The market managed to dodge any potential data pitfalls today, as economic reports on income, inflation, manufacturing purchases and consumer sentiment all basically came in benign. Perhaps the biggest relief was on the inflation front, as today’s personal income report showed that the PCE deflator — considered the Federal Reserve’s preferred inflation gauge — edged down last month, suggesting that price pressures aren’t out of control at this stage.
Investors continued their daily fretting over volatile crude oil gyrations, which dipped, then rose again, taking some of the bite out the bullish psychology in equities. There is a hope among some traders that a massive long energy/short dollar trade will start to unwind, and that the money from those trades will be plowed into the stock market. There is a chance that concept has been overhyped, but it will be fascinating to watch if it does unfold.
Recent gains in the stock market were supposedly tied to a cooling of energy price escalation as crude oil prices retreated from record highs and ideas that other commodity market inflation was tipping down. However, the truth is that the Commodity Research Bureau Index posted the highest monthly close in history today and has been storming upward since August 2007. Clearly, higher commodity values pinch corporate margins and threaten consumer purchasing power, but so far stocks and commodities have shown a surprising ability to trend together, although some sectors (such as airlines) have been brutalized by soaring energy values.
Looking at sector action today, IT consulting, refining and marketing, construction and coal shares were the top performers. Meanwhile, sellers were attracted to forest products, regional banks, apparel and accessories and industrial REITS. If you’re wondering which areas fared best and worst during May, here’s the answer: the top performing sectors for May were electrical equipment manufacturers, coal, construction, aluminum, home furnishings and brewers. Meanwhile, the biggest losers were automobile manufacturers, photo products, insurance, homebuilding, banks, brokerages and investment banks.

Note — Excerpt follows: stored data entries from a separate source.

(** ** [handleSend] by index *)

(** C9.  An apply step is to change nothing but the content of the
    assistant's message created for the turn.  The [handleSend] of
    [src/unnamed/part_002] does: with twenty messages in the transcript, [assistantIndex] is 20,
    the index of the user's message just added, and the delta is appended
    to that message, while the assistant's message at index 21 stays
    empty. *)
Theorem indexed_handleSend_writes_to_another_entry (R : Runtime) :
  let messages :=
    Some (MkMsg system (lit "s")) :: replicate 19 (Some (MkMsg assistant (lit "m"))) in
  let res := MkFetch true (Some (MkStream [jsq "data: {'delta':'Hel'}" ++ [10; 10]] false)) in
  ChatPageByIndex.history_length messages = 20%nat
  /\ ChatPageByIndex.handleSend (lit "hi") messages res
     = Some (messages ++ [Some (MkMsg user (lit "hiHel")); Some (MkMsg assistant [])]).
Proof. split; vm_compute; reflexivity. Qed.

(** On the two messages the page starts with, the delta goes to a new
    fifth entry and the assistant's message of the turn stays empty. *)
Lemma indexed_handleSend_first_turn (R : Runtime) :
  let messages := [Some (MkMsg system (lit "s")); Some (MkMsg assistant (lit "m"))] in
  let res := MkFetch true (Some (MkStream [jsq "data: {'delta':'Hel'}" ++ [10; 10]] false)) in
  ChatPageByIndex.handleSend (lit "hi") messages res
  = Some (messages ++ [Some (MkMsg user (lit "hi")); Some (MkMsg assistant []);
                       Some (MkMsg assistant (lit "Hel"))]).
Proof. vm_compute; reflexivity. Qed.

(** ** Runs of [send] and of [handleSend] *)

Section RunFacts.

Context {R : Runtime}.

Lemma for_lines_cons (line : jsstr) (rest : list jsstr) (st : StreamPage.State) :
  StreamPage.for_lines (line :: rest) st
  = if snd (StreamPage.on_line line st)
    then StreamPage.for_lines rest (fst (StreamPage.on_line line st))
    else (fst (StreamPage.on_line line st), false).
Proof. simpl. by destruct (StreamPage.on_line line st) as [st' []]. Qed.

Lemma read_loop_cons (decoder : Utf8.TextDecoder) (value : Utf8.bytes)
      (rest : list Utf8.bytes) (st : StreamPage.State) :
  StreamPage.read_loop decoder (value :: rest) st
  = let lines := splitOn 10 (snd (Utf8.decode_stream decoder value)) in
    if snd (StreamPage.for_lines lines st)
    then StreamPage.read_loop (fst (Utf8.decode_stream decoder value)) rest
                              (fst (StreamPage.for_lines lines st))
    else (fst (StreamPage.for_lines lines st), false).
Proof.
  simpl. destruct (Utf8.decode_stream decoder value) as [d chunk]. simpl.
  by destruct (StreamPage.for_lines _ st) as [st' []].
Qed.

Lemma snoc_two {A} (l : list A) (x y : A) : l ++ [x; y] = (l ++ [x]) ++ [y].
Proof. by rewrite <- app_assoc. Qed.

Lemma on_deltas_strings (ds : list jsstr) (l : list ChatMsg) (c : jsstr) :
  ChatPage.on_deltas (map Json.JStr ds) (l ++ [MkMsg assistant c])
  = Some (l ++ [MkMsg assistant (c ++ concat ds)]).
Proof.
  revert c. induction ds as [|d ds IH]; intros c; simpl.
  - by rewrite app_nil_r.
  - unfold ChatPage.on_delta. rewrite last_snoc. simpl.
    rewrite append_to_last_snoc, IH. by rewrite <- app_assoc.
Qed.

End RunFacts.

Ltac send_line :=
  rewrite for_lines_cons;
  first
    [ rewrite on_line_skip by (vm_compute; reflexivity)
    | rewrite on_line_done by (vm_compute; reflexivity)
    | erewrite on_line_payload; [ | vm_compute; reflexivity ..] ];
  cbn [fst snd StreamPage.messages StreamPage.streaming StreamPage.assistant_text];
  rewrite ?write_last_snoc.

Ltac send_chunk :=
  rewrite read_loop_cons;
  match goal with
  | |- context [Utf8.decode_stream ?d ?v] =>
      let x := eval vm_compute in (Utf8.decode_stream d v) in
      change (Utf8.decode_stream d v) with x
  end;
  cbn [fst snd];
  match goal with
  | |- context [splitOn 10 ?c] =>
      let x := eval vm_compute in (splitOn 10 c) in
      change (splitOn 10 c) with x
  end;
  cbv zeta;
  repeat send_line;
  cbn [StreamPage.for_lines fst snd].

(** C7.  From an empty assistant message, the payloads [{"delta":"Hel"}],
    [{"delta":"lo"}] and [[DONE]] give the content [Hello]: each delta is
    appended as it is, in order, and the sentinel ends the turn without
    touching the message.  This holds for [send] and for [ssePost] with
    [handleSend]; what follows the sentinel is not consumed. *)
Theorem hello_then_done
    (R : Runtime) (msgs : list ChatMsg) (input : jsstr) (c : N) (text : jsstr) :
  trim input = c :: text ->
  let frames := [jsq "data: {'delta':'Hel'}" ++ [10; 10];
                 jsq "data: {'delta':'lo'}" ++ [10; 10];
                 lit "data: [DONE]" ++ [10; 10];
                 jsq "data: {'delta':'!'}" ++ [10; 10]] in
  let res := MkFetch true (Some (MkStream frames false)) in
  (forall a, StreamPage.accumulate (jsq "{'delta':'Hel'}") a = Some (a ++ lit "Hel"))
  /\ (forall a, StreamPage.accumulate (jsq "{'delta':'lo'}") a = Some (a ++ lit "lo"))
  /\ (forall st,
        StreamPage.on_line (lit "data: [DONE]") st
        = (StreamPage.MkState (StreamPage.messages st) false (StreamPage.assistant_text st),
           false))
  /\ StreamPage.send input msgs false res
     = (msgs ++ [MkMsg user input; MkMsg assistant (lit "Hello")], false)
  /\ Sse.ssePost res = ([Json.JStr (lit "Hel"); Json.JStr (lit "lo")], false)
  /\ ChatPage.handleSend input msgs res
     = Some (msgs ++ [MkMsg user (c :: text); MkMsg assistant (lit "Hello")]).
Proof.
  intros Htrim frames res.
  assert (Sse.ssePost res = ([Json.JStr (lit "Hel"); Json.JStr (lit "lo")], false)) as Hsse
    by (vm_compute; reflexivity).
  split_and!.
  - intros a. eapply accumulate_delta; vm_compute; reflexivity.
  - intros a. eapply accumulate_delta; vm_compute; reflexivity.
  - intros st. apply on_line_done. vm_compute; reflexivity.
  - subst res frames. unfold StreamPage.send. rewrite Htrim.
    cbn [res_ok res_body chunks read_fails]. cbv zeta.
    do 3 send_chunk. by rewrite <- app_assoc.
  - exact Hsse.
  - unfold ChatPage.handleSend. rewrite Htrim, Hsse.
    rewrite snoc_two.
    change [Json.JStr (lit "Hel"); Json.JStr (lit "lo")]
      with (map Json.JStr [lit "Hel"; lit "lo"]).
    rewrite on_deltas_strings. simpl. by rewrite <- app_assoc.
Qed.

Lemma hello_then_done_witness :
  let msgs := [MkMsg system (lit "s")] in
  let input := lit " hi " in
  let frames := [jsq "data: {'delta':'Hel'}" ++ [10; 10];
                 jsq "data: {'delta':'lo'}" ++ [10; 10];
                 lit "data: [DONE]" ++ [10; 10];
                 jsq "data: {'delta':'!'}" ++ [10; 10]] in
  let res := MkFetch true (Some (MkStream frames false)) in
  (forall a, @StreamPage.accumulate Reference.runtime (jsq "{'delta':'Hel'}") a
             = Some (a ++ lit "Hel"))
  /\ (forall a, @StreamPage.accumulate Reference.runtime (jsq "{'delta':'lo'}") a
                = Some (a ++ lit "lo"))
  /\ (forall st,
        @StreamPage.on_line Reference.runtime (lit "data: [DONE]") st
        = (StreamPage.MkState (StreamPage.messages st) false (StreamPage.assistant_text st),
           false))
  /\ @StreamPage.send Reference.runtime input msgs false res
     = (msgs ++ [MkMsg user input; MkMsg assistant (lit "Hello")], false)
  /\ @Sse.ssePost Reference.runtime res
     = ([Json.JStr (lit "Hel"); Json.JStr (lit "lo")], false)
  /\ @ChatPage.handleSend Reference.runtime input msgs res
     = Some (msgs ++ [MkMsg user (lit "hi"); MkMsg assistant (lit "Hello")]).
Proof.
  intros msgs input frames res.
  apply (hello_then_done Reference.runtime msgs input 104 (lit "i")).
  vm_compute. reflexivity.
Defined.

(** ** Error payloads *)

(** C4, as stated, fails: in [send] a payload with an [error] does not end
    the consumption of the lines; the loop goes on. *)
Lemma send_goes_on_after_error :
  ~ (forall (R : Runtime) (line payload : jsstr) (members : list (jsstr * Json.json))
            (e : Json.json) (st : StreamPage.State),
        StreamPage.payload_of line = Some payload ->
        Json.parse payload = Some (Json.JObj members) ->
        Json.member (lit "error") members = Some e ->
        snd (StreamPage.on_line line st) = false).
Proof.
  intros H.
  specialize (H Reference.runtime (jsq "data: {'error':'rate_limited'}")
                (jsq "{'error':'rate_limited'}")
                [(lit "error", Json.JStr (lit "rate_limited"))]
                (Json.JStr (lit "rate_limited"))
                (StreamPage.MkState [] true [])).
  assert (@StreamPage.on_line Reference.runtime (jsq "data: {'error':'rate_limited'}")
            (StreamPage.MkState [] true [])
          = (StreamPage.MkState [] true (LF ++ lit "[error] rate_limited"), true)) as E
    by (vm_compute; reflexivity).
  rewrite E in H. simpl in H.
  assert (true = false) as Hx; [|discriminate Hx].
  apply H; vm_compute; reflexivity.
Qed.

As for individual small caps today, The Aristotle Corp. (Nasdaq:ARTL), jumped some 24% without any apparent fresh news to power the move. Wind River Systems (Nasdaq:WIND) climbed about 19%, gapping higher on the opening and never looking back after beating the earnings projection. On the downside, US Airways (NYSE:LCC) tumbled nearly 7% on news that the firm would not seek a merger with United Airlines.
Looking at the chart picture, the market still faces daunting resistance at the 750 zone after a failed attempt to conquer that plateau this week. That area represents a 50% retracement target of the entire bear market collapse and probably won’t be overtaken without a tussle.
Next week serves up an intense smorgasbord of economic data, topped off by Friday morning’s monthly employment report. The volatility could ramp up right off the bat Monday with the release of the ISM Manufacturing Survey. How the market trades through the next large batch of economic news could be key.